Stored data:
Record world := {
  sys_argv : list string;
  sys_ps1 : option string;
  sys_ps2 : option string;
  builtins_dict : gmap string object;
  (** the line editor: whether [readline] is loaded, its history list and
      its history length ([-1]: unlimited) *)
  rl_loaded : bool;
  rl_history : list string;
  rl_history_length : Z;
  (** history files by path, one line per entry *)
  files : gmap string (list string);
  trace : list event
}.

(** ** The state and exception monad *)

Definition M (A : Type) : Type := world -> world * result A.

Definition ret {A} (a : A) : M A := fun w => (w, Ok a).

Definition raise {A} (e : exn) : M A := fun w => (w, Raise e).

Definition bind {A B} (m : M A) (k : A -> M B) : M B :=
  fun w =>
    match m w with
    | (w', Ok a) => k a w'
    | (w', Raise e) => (w', Raise e)
    end.

Declare Scope py_scope.
Delimit Scope py_scope with py.
Notation "x <- m ;; k" := (bind m (fun x => k))
  (at level 100, m at next level, right associativity) : py_scope.
Notation "m ;;; k" := (bind m (fun _ => k))
  (at level 100, right associativity) : py_scope.
Local Open Scope py_scope.

(** [try: body / except <caught> : handler]. An exception the clause does
    not name passes through; one raised by the handler is not caught
    again. *)
Definition try_except {A} (body : M A) (caught : exn -> bool) (handler : exn -> M A) : M A :=
  fun w =>
    match body w with
    | (w', Ok a) => (w', Ok a)
    | (w', Raise e) => if caught e then handler e w' else (w', Raise e)
    end.
(** X11. With a stale cache, a known access token that has not expired is
    returned without any call to the token endpoint when no refresh is due:
    it is cached with its expiry (one hour from now when none is known),
    the cache is stamped with the time of the call, and the credential file
    is only read. *)
Theorem known_token_is_returned_and_cached (env : Env) (st : State) (token : string) :
  let merged := fst (reconcile env st) in
  let now := clock st in
  let result := getValidAccessToken env st in
  cacheIsFresh now st = false ->
  0 <= now ->
  merged_accessToken merged = Some token ->
  ~ refresh_due now merged ->
  (forall expiry, merged_expiryDate merged = Some expiry -> now <= expiry \/ expiry = 0) ->
  fst result = Some token
  /\ cachedToken (snd result) = Some token
  /\ cachedTokenExpiry (snd result) = Js.num_or (merged_expiryDate merged) (now + 3600000)
  /\ lastRefreshTime (snd result) = now
  /\ disk (snd result) = disk st
  /\ clock (snd result) = now
  /\ snd <$> events_since st (snd result)
     = GetAuth :: ExistsSync
       :: match disk st with FileMissing => [] | _ => [ReadFileSync] end.
Proof.
  intros merged now result Hstale Hnow Htoken Hnodue Hvalid.
  pose proof (reconcile_state env st) as (Hcache & _ & Hdisk & Hclock & Htrace).
  destruct (reconcile_merged env st) as (runtime & file & Hmerged).
  fold merged in Hmerged.
  assert (Hdue : shouldRefresh now merged = false).
  { destruct (shouldRefresh now merged) eqn:Hdue; [|reflexivity].
    exfalso. apply Hnodue. rewrite Hmerged in *. apply shouldRefresh_iff; assumption. }
  assert (Htruthy : Js.truthy_str (Some token) = true).
  { rewrite Hmerged in Htoken. exact (merged_accessToken_truthy _ _ _ Htoken). }
  subst result. rewrite (getValidAccessToken_stale env st Hstale). cbv zeta.
  fold merged now. rewrite Hdue, Htoken. unfold settleToken. rewrite Htruthy.
  assert (Hlive : Js.truthy_num (merged_expiryDate merged)
                  && match merged_expiryDate merged with
                     | Some e => e <? now
                     | None => false
                     end = false).
  { destruct (merged_expiryDate merged) as [e|]; [|reflexivity].
    cbn [Js.truthy_num]. destruct (Hvalid e eq_refl) as [He | ->]; [|reflexivity].
    destruct (Z.ltb_spec e now); [lia|]. apply andb_false_r. }
  cbn [andb]. rewrite Hlive. cbn [fst snd set_cache cachedToken cachedTokenExpiry
                                    lastRefreshTime disk clock trace].
  rewrite Hclock. fold now. repeat split; try assumption.
  match goal with
  | |- context [events_since st ?after] =>
      rewrite (events_since_app st after _ Htrace)
  end.
  destruct (disk st); reflexivity.
Qed.

Lemma known_token_witness :
  fst (getValidAccessToken silent_env
         (fresh_state 1700000000000 (FileJson (stored_of sample_credentials))))
  = Some "at-1"
  /\ cachedTokenExpiry
       (snd (getValidAccessToken silent_env
               (fresh_state 1700000000000 (FileJson (stored_of sample_credentials)))))
     = 1700003600000.
Proof.
  destruct (known_token_is_returned_and_cached silent_env
              (fresh_state 1700000000000 (FileJson (stored_of sample_credentials))) "at-1")
    as (Htoken & _ & Hexpiry & _).
  - reflexivity.
  - cbn. lia.
  - reflexivity.
  - intros (_ & [H | [H | (expiry & H & Hlt)]]); try discriminate.
    injection H as <-. cbn in Hlt. lia.
  - intros expiry [= <-]. left. cbn. lia.
  - split; [exact Htoken | exact Hexpiry].
Defined.

(** The body of [getValidAccessToken] when the cache test succeeds. *)
Lemma getValidAccessToken_fresh (env : Env) (st : State) :
  cacheIsFresh (clock st) st = true ->
  getValidAccessToken env st
  = (cachedToken (snd (reconcile env st)), snd (reconcile env st)).
Proof.
  intros Hfresh.
  pose proof (reconcile_state env st) as (Hcache & _ & _ & Hclock & _).
  rewrite getValidAccessToken_unfold. cbv zeta.
  rewrite Hclock, (cacheIsFresh_same _ _ _ Hcache), Hfresh. reflexivity.
Qed.
Lemma enumerate_lookup {A : Type} (l : list A) i k a :
  enumerate l !! i = Some (k, a) <-> k = i /\ l !! i = Some a.
Proof.
  unfold enumerate. rewrite lookup_zip_with_Some. split.
  - intros (k' & a' & E & Hk & Ha). inversion E; subst.
    apply lookup_seq in Hk as [-> _]. now split.
  - intros [-> Ha]. exists i, a. split; [reflexivity|]. split; [|exact Ha].
    apply lookup_seq. split; [reflexivity|]. now apply lookup_lt_Some in Ha.
Qed.

Lemma bounds_lookup bins i k lo hi :
  enumerate (zip (0%Q :: bins) bins) !! i = Some (k, (lo, hi)) <->
  k = i /\ lower_edge bins i = Some lo /\ bins !! i = Some hi.
Proof.
  rewrite enumerate_lookup, lookup_zip_with_Some. unfold lower_edge. split.
  - intros (-> & lo' & hi' & E & Hlo & Hhi). inversion E; subst. now repeat split.
  - intros (-> & Hlo & Hhi). split; [reflexivity|]. now exists lo, hi.
Qed.

Lemma in_class_bounds bins x i :
  in_class bins x i <->
  exists b, enumerate (zip (0%Q :: bins) bins) !! i = Some (i, b) /\
    in_bounds x b = true.
Proof.
  unfold in_class. split.
  - intros (lo & hi & Hlo & Hhi & H1 & H2). exists (lo, hi). split.
    + now apply bounds_lookup.
    + now apply in_bounds_iff.
  - intros ([lo hi] & Hl & Hb). apply bounds_lookup in Hl as (_ & Hlo & Hhi).
    apply in_bounds_iff in Hb as [H1 H2]. now exists lo, hi.
Qed.

(** a group index other than -1 is the index of a class the distance is in *)
Lemma class_of_sound bins x :
  class_of bins x = (-1)%Z \/
  exists i, in_class bins x i /\ class_of bins x = Z.of_nat i.
Proof.
  unfold class_of.
  destruct (fold_step_sound x (enumerate (zip (0%Q :: bins) bins)) (-1)%Z)
    as [E|([k b] & Hin & Hm & E)]; [now left|right].
  apply list_elem_of_In, list_elem_of_lookup in Hin as [i Hi].
  destruct b as [lo hi]. pose proof Hi as Hi'.
  apply bounds_lookup in Hi' as (-> & _). exists i. split; [|exact E].
  apply in_class_bounds. now exists (lo, hi).
Qed.

(** in nondecreasing edges a distance is in at most one class *)
Lemma in_class_unique bins x i j :
  nondecreasing bins -> in_class bins x i -> in_class bins x j -> i = j.
Proof.
  assert (Hlt : forall i j, nondecreasing bins -> i < j ->
            in_class bins x i -> in_class bins x j -> False).
  { clear i j. intros i j Hs Hij (lo & hi & _ & Hhi & _ & Hx)
      (lo' & hi' & Hlo' & _ & Hx' & _).
    unfold lower_edge in Hlo'. destruct j as [|j]; [lia|].
    change ((0%Q :: bins) !! S j) with (bins !! j) in Hlo'.
    assert (hi <= lo')%Q by (apply (Hs i j); [lia|assumption..]).
    apply (Qlt_irrefl x). eapply Qle_lt_trans; [|exact Hx'].
    eapply Qle_trans; eassumption. }
  intros Hs Hi Hj. destruct (Nat.lt_trichotomy i j) as [H|[H|H]];
    [exfalso; eauto|exact H|exfalso; eauto].
Qed.

Lemma class_of_in_class bins x i :
  nondecreasing bins -> in_class bins x i -> class_of bins x = Z.of_nat i.
Proof.
  intros Hs Hi. pose proof Hi as Hi'.
  apply in_class_bounds in Hi' as (b & Hl & Hb).
  unfold class_of.
  rewrite <- (take_drop_middle _ _ _ Hl).
  rewrite (fold_step_last x _ (i, b)); [reflexivity|exact Hb|].
  intros [k b'] Hin. cbn [snd].
  destruct (in_bounds x b') eqn:Hb'; [exfalso|reflexivity].
  apply list_elem_of_In, list_elem_of_lookup in Hin as [m Hm].
  rewrite lookup_drop in Hm. pose proof Hm as Hm'. destruct b' as [lo hi].
  apply bounds_lookup in Hm' as (-> & _).
  assert (Hc : in_class bins x (S i + m)).
  { apply in_class_bounds. now exists (lo, hi). }
  pose proof (in_class_unique bins x i (S i + m) Hs Hi Hc). lia.
Qed.

Lemma class_of_none bins x :
  (forall i, ~ in_class bins x i) -> class_of bins x = (-1)%Z.
Proof.
  intros Hn. destruct (class_of_sound bins x) as [E|(i & Hi & _)];
    [exact E|]. now destruct (Hn i).
Qed.

(** C2.  For nondecreasing bin edges, lag grouping gives each distance the
    smallest index i with edge[i-1] < d <= edge[i] (edge[-1] = 0), and -1
    when there is none; a distance equal to edge[i] (above edge[i-1]) gets
    class i, and never class i+1. *)
Theorem calc_group_classes (d bins : list Q) (k : nat) (x : Q) :
  nondecreasing bins -> d !! k = Some x ->
  (forall i, in_class bins x i -> (forall j, j < i -> ~ in_class bins x j) ->
     classify d bins !! k = Some (Z.of_nat i)) /\
  ((forall i, ~ in_class bins x i) -> classify d bins !! k = Some (-1)%Z) /\
  (forall i lo e, lower_edge bins i = Some lo -> bins !! i = Some e ->
     (x == e)%Q -> (lo < e)%Q -> classify d bins !! k = Some (Z.of_nat i)) /\
  (forall i e, bins !! i = Some e -> (x == e)%Q ->
     classify d bins !! k <> Some (Z.of_nat (S i))).
Proof.
  intros Hs Hk. rewrite (classify_lookup d bins k x Hk).
  split; [|split; [|split]].
  - intros i Hi _. f_equal. now apply class_of_in_class.
  - intros Hn. f_equal. now apply class_of_none.
  - intros i lo e Hlo He Hx Hlt. f_equal. apply class_of_in_class; [exact Hs|].
    exists lo, e. repeat split; try assumption.
    + now rewrite Hx.
    + rewrite Hx. apply Qle_refl.
  - intros i e He Hx E. inversion E as [E'].
    destruct (class_of_sound bins x) as [E1|(j & Hj & E1)]; [lia|].
    assert (j = S i) by lia. subst j.
    destruct Hj as (lo & hi & Hlo & _ & Hlt & _).
    unfold lower_edge in Hlo.
    change ((0%Q :: bins) !! S i) with (bins !! i) in Hlo. rewrite He in Hlo.
    inversion Hlo; subst lo. rewrite Hx in Hlt. now apply Qlt_irrefl in Hlt.
Qed.
End Classify.

(** ** Counting the classified pairs *)

Section Counting.

Lemma nondecreasing_tail e bins : nondecreasing (e :: bins) -> nondecreasing bins.
Proof. intros Hs i j a b Hij Ha Hb. apply (Hs (S i) (S j)); [lia|assumption..]. Qed.

Lemma in_class_from_cover x bins lo :
  (lo < x)%Q -> (exists e, last bins = Some e /\ (x <= e)%Q) ->
  exists i l h, (lo :: bins) !! i = Some l /\ bins !! i = Some h /\
    (l < x)%Q /\ (x <= h)%Q.
Proof.
  revert lo. induction bins as [|e bins IH]; intros lo Hlo (z & Hz & Hx).
  - discriminate.
  - destruct (Qlt_le_dec e x) as [Hlt|Hle].
    + destruct (IH e Hlt) as (i & l & h & Hl & Hh & H1 & H2).
      * destruct bins as [|e' bins]; [|now exists z].
        cbn in Hz. inversion Hz; subst z. exfalso.
        apply (Qlt_irrefl x). eapply Qle_lt_trans; eassumption.
      * exists (S i), l, h. now repeat split.
    + exists 0, lo, e. now repeat split.
Qed.

Lemma in_class_within_last bins x :
  nondecreasing (0%Q :: bins) ->
  (exists i, in_class bins x i) <-> within_last bins x = true.
Proof.
  intros Hs. unfold within_last.
  rewrite andb_true_iff, Qgt_bool_iff, Qle_bool_iff. split.
  - intros (i & lo & hi & Hlo & Hhi & H1 & H2). split.
    + eapply Qle_lt_trans; [|exact H1].
      apply (Hs 0 i); [lia|reflexivity|exact Hlo].
    + destruct (last bins) as [z|] eqn:Hz.
      * cbn. eapply Qle_trans; [exact H2|]. rewrite last_lookup in Hz.
        apply (nondecreasing_tail _ _ Hs i (pred (length bins)));
          [|assumption..].
        apply lookup_lt_Some in Hhi. lia.
      * apply last_None in Hz. subst bins. discriminate.
  - intros [H1 H2]. destruct (last bins) as [z|] eqn:Hz.
    + destruct (in_class_from_cover x bins 0%Q H1) as (i & l & h & ?);
        [now exists z|].
      exists i, l, h. assumption.
    + cbn in H2. exfalso. apply (Qlt_irrefl x).
      eapply Qle_lt_trans; eassumption.
Qed.

Lemma classified_within_last bins x :
  nondecreasing (0%Q :: bins) ->
  classified (class_of bins x) = within_last bins x.
Proof.
  intros Hs. apply eq_true_iff_eq.
  rewrite <- (in_class_within_last bins x Hs). unfold classified.
  rewrite negb_true_iff, Z.eqb_neq. split.
  - intros Hne. destruct (class_of_sound bins x) as [E|(i & Hi & _)];
      [contradiction|now exists i].
  - intros [i Hi].
    rewrite (class_of_in_class bins x i (nondecreasing_tail _ _ Hs) Hi). lia.
Qed.

Lemma count_map {A B : Type} (f : A -> B) (p : B -> bool) (l : list A) :
  count p (map f l) = count (fun a => p (f a)) l.
Proof.
  unfold count. induction l as [|a l IH]; [reflexivity|].
  cbn. destruct (p (f a)); cbn; now rewrite IH.
Qed.

(** C7, as the code has it.  For bin edges in nondecreasing order from 0,
    the number of grouped entries (group index other than -1) is the number
    of distances d with 0 < d <= last edge. *)
Theorem calc_group_classified_count (d bins : list Q) :
  nondecreasing (0%Q :: bins) ->
  count classified (classify d bins) = count (within_last bins) d.
Proof.
  intros Hs. rewrite classify_map, count_map. unfold count. f_equal.
  apply List.filter_ext. intros x. now apply classified_within_last.
Qed.
End Counting.

(** ** Read-only computations *)

Section ReadOnly.
Context {S : Type}.

Lemma read_only_ret {A} (a : A) : read_only (S := S) (ret a).
Proof. intros s. reflexivity. Qed.

Lemma read_only_raise {A} e : read_only (S := S) (A := A) (raise e).
Proof. intros s. reflexivity. Qed.

Lemma read_only_lift {A} (r : res A) : read_only (S := S) (lift r).
Proof. intros s. reflexivity. Qed.

Lemma read_only_attr {T} (f : S -> T) : read_only (attr f).
Proof. intros s. reflexivity. Qed.

Lemma read_only_bind {A B} (m : MS S A) (k : A -> MS S B) :
  read_only m -> (forall a, read_only (k a)) -> read_only (bind m k).
Proof.
  intros Hm Hk s. unfold bind. specialize (Hm s).
  destruct (m s) as [[a|e] s1]; simpl in Hm; subst s1; [apply Hk|reflexivity].
Qed.

Lemma read_only_for_list {A B} (f : A -> MS S B) l :
  (forall a, read_only (f a)) -> read_only (for_list f l).
Proof.
  intros Hf. induction l as [|a l IH]; [apply read_only_ret|].
  cbn [for_list]. apply read_only_bind; [apply Hf|]. intros b.
  apply read_only_bind; [exact IH|]. intros bs. apply read_only_ret.
Qed.

(** every element of a successful read-only comprehension was computed in
    the initial state *)
Lemma for_list_inv {A B} (f : A -> MS S B) l s bs s' :
  (forall a, read_only (f a)) ->
  for_list f l s = (Ok bs, s') ->
  s' = s /\ Forall2 (fun a b => f a s = (Ok b, s)) l bs.
Proof.
  intros Hf. revert bs s'. induction l as [|a l IH]; intros bs s' E.
  - inversion E; subst. split; [reflexivity|constructor].
  - cbn [for_list] in E. unfold bind in E.
    pose proof (Hf a s) as Ha. destruct (f a s) as [[b|e] s1] eqn:Ea;
      [|discriminate]. simpl in Ha. subst s1.
    destruct (for_list f l s) as [[bs'|e] s2] eqn:El; [|discriminate].
    destruct (IH bs' s2 eq_refl) as [-> HF]. inversion E; subst.
    split; [reflexivity|]. now constructor.
Qed.

Lemma for_list_intro {A B} (f : A -> MS S B) l s bs :
  Forall2 (fun a b => f a s = (Ok b, s)) l bs ->
  for_list f l s = (Ok bs, s).
Proof.
  induction 1 as [|a b l bs Hab _ IH]; [reflexivity|].
  cbn [for_list]. unfold bind. now rewrite Hab, IH.
Qed.
End ReadOnly.

Lemma concat_lookup_rows {A : Type} (ls : list (list A)) c a b row :
  Forall (fun r => length r = c) ls ->
  ls !! a = Some row -> b < c ->
  concat ls !! (a * c + b) = row !! b.
Proof.
  intros Hlen. revert a. induction Hlen as [|r ls Hr _ IH]; intros a Ha Hb.
  - discriminate.
  - cbn [concat]. destruct a as [|a]; simpl in *.
    + inversion Ha; subst. apply lookup_app_l. lia.
    + rewrite lookup_app_r by lia.
      replace (c + a * c + b - length r) with (a * c + b) by lia.
      now apply IH.
Qed.

Lemma concat_length_rows {A : Type} (ls : list (list A)) c :
  Forall (fun r => length r = c) ls -> length (concat ls) = length ls * c.
Proof.
  induction 1 as [|r ls Hr _ IH]; [reflexivity|].
  cbn [concat length]. rewrite length_app, IH, Hr. lia.
Qed.

(** ** The experimental surface and its marginals *)

Section Surface.
Context `{Numeric} `{DistanceEngine} `{!Binning}.
Local Open Scope py_scope.

Lemma for_list_ext_read_only {A B} (f g : A -> M B) l s :
  (forall a, read_only (f a)) -> (forall a, f a s = g a s) ->
  for_list f l s = for_list g l s.
Proof.
  intros Hf E. induction l as [|a l IH]; [reflexivity|].
  cbn [for_list]. unfold bind. rewrite <- E. pose proof (Hf a s) as Ha.
  destruct (f a s) as [[b|e] s1]; [|reflexivity]. simpl in Ha. subst s1.
  now rewrite IH.
Qed.
(* quotaSchema.methods.canUpload(fileSize): the codes of result.reasons, in
   order; result.allowed is true exactly when there is none *)
Definition canUpload (cfg : Config.t) (users : gmap string User) (q : Quota)
    (fileSize : Z) : list Reason :=
  let maxStorage := getEffectiveLimit cfg users q MaxStorage in
  let maxFileSize := getEffectiveLimit cfg users q MaxFileSize in
  let maxFiles := getEffectiveLimit cfg users q MaxFiles in
  (* Check file size limit *)
  (if negb (maxFileSize =? -1) && (fileSize >? maxFileSize) then [FILE_TOO_LARGE] else [])
  (* Check total storage limit *)
  ++ (if negb (maxStorage =? -1) && (q_storage q + fileSize >? maxStorage)
      then [STORAGE_EXCEEDED] else [])
  (* Check file count limit *)
  ++ (if negb (maxFiles =? -1) && (q_files q >=? maxFiles)
      then [FILE_COUNT_EXCEEDED] else []).

(* quotaSchema.methods.addFile(fileSize) *)
Definition addFile (cfg : Config.t) (users : gmap string User) (now : Z) (q : Quota)
    (fileSize : Z) : Quota :=
  let storage := q_storage q + fileSize in
  let files := q_files q + 1 in
  let maxStorage := getEffectiveLimit cfg users q MaxStorage in
  if negb (maxStorage =? -1) && (storage >? maxStorage)
  then mkQuota (q_userId q) (q_limits q) storage files (q_bandwidth q) true
         (match q_overQuotaSince q with Some t => Some t | None => Some now end)
  else mkQuota (q_userId q) (q_limits q) storage files (q_bandwidth q)
         (q_isOverQuota q) (q_overQuotaSince q).

(* quotaSchema.methods.removeFile(fileSize) *)
Definition removeFile (cfg : Config.t) (users : gmap string User) (q : Quota)
    (fileSize : Z) : Quota :=
  let storage := Z.max 0 (q_storage q - fileSize) in
  let files := Z.max 0 (q_files q - 1) in
  let maxStorage := getEffectiveLimit cfg users q MaxStorage in
  if (maxStorage =? -1) || (storage <=? maxStorage)
  then mkQuota (q_userId q) (q_limits q) storage files (q_bandwidth q) false None
  else mkQuota (q_userId q) (q_limits q) storage files (q_bandwidth q)
         (q_isOverQuota q) (q_overQuotaSince q).

(* the two guards of addBandwidth *)
Definition day_guard (now : Z) (lastReset : option Z) : bool :=
  match lastReset with
  | None => true
  | Some l => negb (getDate now =? getDate l)
  end.

Definition month_guard (now : Z) (lastReset : option Z) : bool :=
  match lastReset with
  | None => true
  | Some l => negb (getMonth now =? getMonth l)
  end.

(* quotaSchema.methods.addBandwidth(bytes), run at instant [now] *)
Definition addBandwidth (now : Z) (q : Quota) (bytes : Z) : Quota :=
  let b := q_bandwidth q in
  let b1 :=
    (* Reset daily counter if needed *)
    if day_guard now (lastReset b) then
      let monthly1 :=
        (* Reset monthly if new month *)
        if month_guard now (lastReset b) then 0 else monthly b in
      mkBandwidth 0 monthly1 (Some now)
    else b in
  with_bandwidth (mkBandwidth (daily b1 + bytes) (monthly b1 + bytes) (lastReset b1)) q.

(* what the specification asks for: the calendar day, or the calendar month,
   of the two instants differ *)
Definition day_changed (now last : Z) : bool :=
  negb (day_number now =? day_number last).

Definition month_changed (now last : Z) : bool :=
  negb ((getFullYear now =? getFullYear last) && (getMonth now =? getMonth last)).

End Quota.

(** ** middleware/rateLimiter.js *)

Module RateLimiter.

Inductive RateLimitType := UPLOAD | DOWNLOAD | AUTH.

Definition type_name (t : RateLimitType) : string :=
  match t with UPLOAD => "upload" | DOWNLOAD => "download" | AUTH => "auth" end.

(* a Redis sorted set: member to score, and the instant the key lapses *)
Record ZSet := mkZSet {
  members : gmap string Z;
  expireAt : option Z
}.

(* the Redis key space of the cache client, sorted sets only *)
Definition Redis := gmap string ZSet.

Definition live_members (now : Z) (db : gmap string ZSet) (key : string) : gmap string Z :=
  match db !! key with
  | Some zs =>
      match expireAt zs with
      | Some t => if now <? t then members zs else ∅
      | None => members zs
      end
  | None => ∅
  end.

(* ZREMRANGEBYSCORE key min max: both bounds are inclusive *)
Definition zremrangebyscore (lo hi : Z) (m : gmap string Z) : gmap string Z :=
  filter (λ kv, ¬ (lo ≤ kv.2 ∧ kv.2 ≤ hi)) m.

(* ZCARD *)
Definition zcard (m : gmap string Z) : Z := Z.of_nat (size m).

(* ZADD key score member *)
Definition zadd (score : Z) (member : string) (m : gmap string Z) : gmap string Z :=
  <[member := score]> m.

(* ZRANGE key 0 0 WITHSCORES: the score of the first element, if any *)
Definition zrange_first_score (m : gmap string Z) : option Z :=
  match (map_to_list m).*2 with
  | [] => None
  | s :: rest => Some (foldr Z.min s rest)
  end.

(* Math.ceil(a / 1000) for an integer a *)
Definition ceil_div_1000 (a : Z) : Z := - ((- a) / 1000).

Record Verdict := mkVerdict {
  allowed : bool;
  remaining : Z;
  retryAfter : Z;
  limit : Z
}.
(** * amber: table specifications, SQL composition, derivations and sinks

    A shallow embedding of
    - [amberapi/datacomposer.py] (field maps, table specs, [compose_create],
      [compose_insert]),
    - [amberapi_v1/amber_data.py] (the derivation functions), and
    - [MqttConsumer.consume], [PostgresConsumer.connect], [create_tables] and
      [write], and [find_config_file] in [amberapi/amber.py],
    followed by the properties of the specification that these functions
    decide, and by further properties of the code.

    Conventions.  A Python [str] is the [string] of its UTF-8 bytes: a
    character below U+0080 is one byte, and the white space that [strip]
    removes includes the Unicode white space of two and three bytes (U+00A0,
    U+2003, ...).  An [Optional[...]] attribute is an [option] with
    Python truthiness written out.  Code that may raise returns an [outcome];
    code that also logs, prints or talks to a sink runs in the monad [M],
    whose state is the chronological list of observable events.  *)

From Stdlib Require Import String Ascii List Bool Arith ZArith Lia.
From Stdlib Require DecimalString DecimalNat.
Import ListNotations.
Local Open Scope list_scope.
Local Open Scope string_scope.

Set Implicit Arguments.

(** ** Python strings *)

Module Py.

(** [sep.join(ls)] *)
Definition join (sep : string) (ls : list string) : string :=
  String.concat sep ls.

(** [str(n)] for a non-negative [int] *)
Definition str_of_nat (n : nat) : string :=
  DecimalString.NilEmpty.string_of_uint (Nat.to_uint n).


(** [c.isspace()] for a character below U+0080, which is one byte: TAB, LF,
    VT, FF, CR, FS, GS, RS, US and space *)
Definition isspace (c : ascii) : bool :=
  let n := nat_of_ascii c in
  (((9 <=? n) && (n <=? 13)) || ((28 <=? n) && (n <=? 32)))%nat.

(** [c.isspace()] for a character of two bytes: U+0085 and U+00A0 *)
Definition isspace2 (a b : ascii) : bool :=
  let a := nat_of_ascii a in
  let b := nat_of_ascii b in
  ((a =? 194) && ((b =? 133) || (b =? 160)))%nat.

(** [c.isspace()] for a character of three bytes: U+1680, U+2000 to U+200A,
    U+2028, U+2029, U+202F, U+205F and U+3000 *)
Definition isspace3 (a b c : ascii) : bool :=
  let a := nat_of_ascii a in
  let b := nat_of_ascii b in
  let c := nat_of_ascii c in
  (((a =? 225) && (b =? 154) && (c =? 128))
   || ((a =? 226) && (b =? 128)
       && (((128 <=? c) && (c <=? 138)) || (c =? 168) || (c =? 169) || (c =? 175)))
   || ((a =? 226) && (b =? 129) && (c =? 159))
   || ((a =? 227) && (b =? 128) && (c =? 128)))%nat.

What is needed —
Tell how many lines in the records above carry the word "other". Only the number should appear in the reply.

Answer space —
2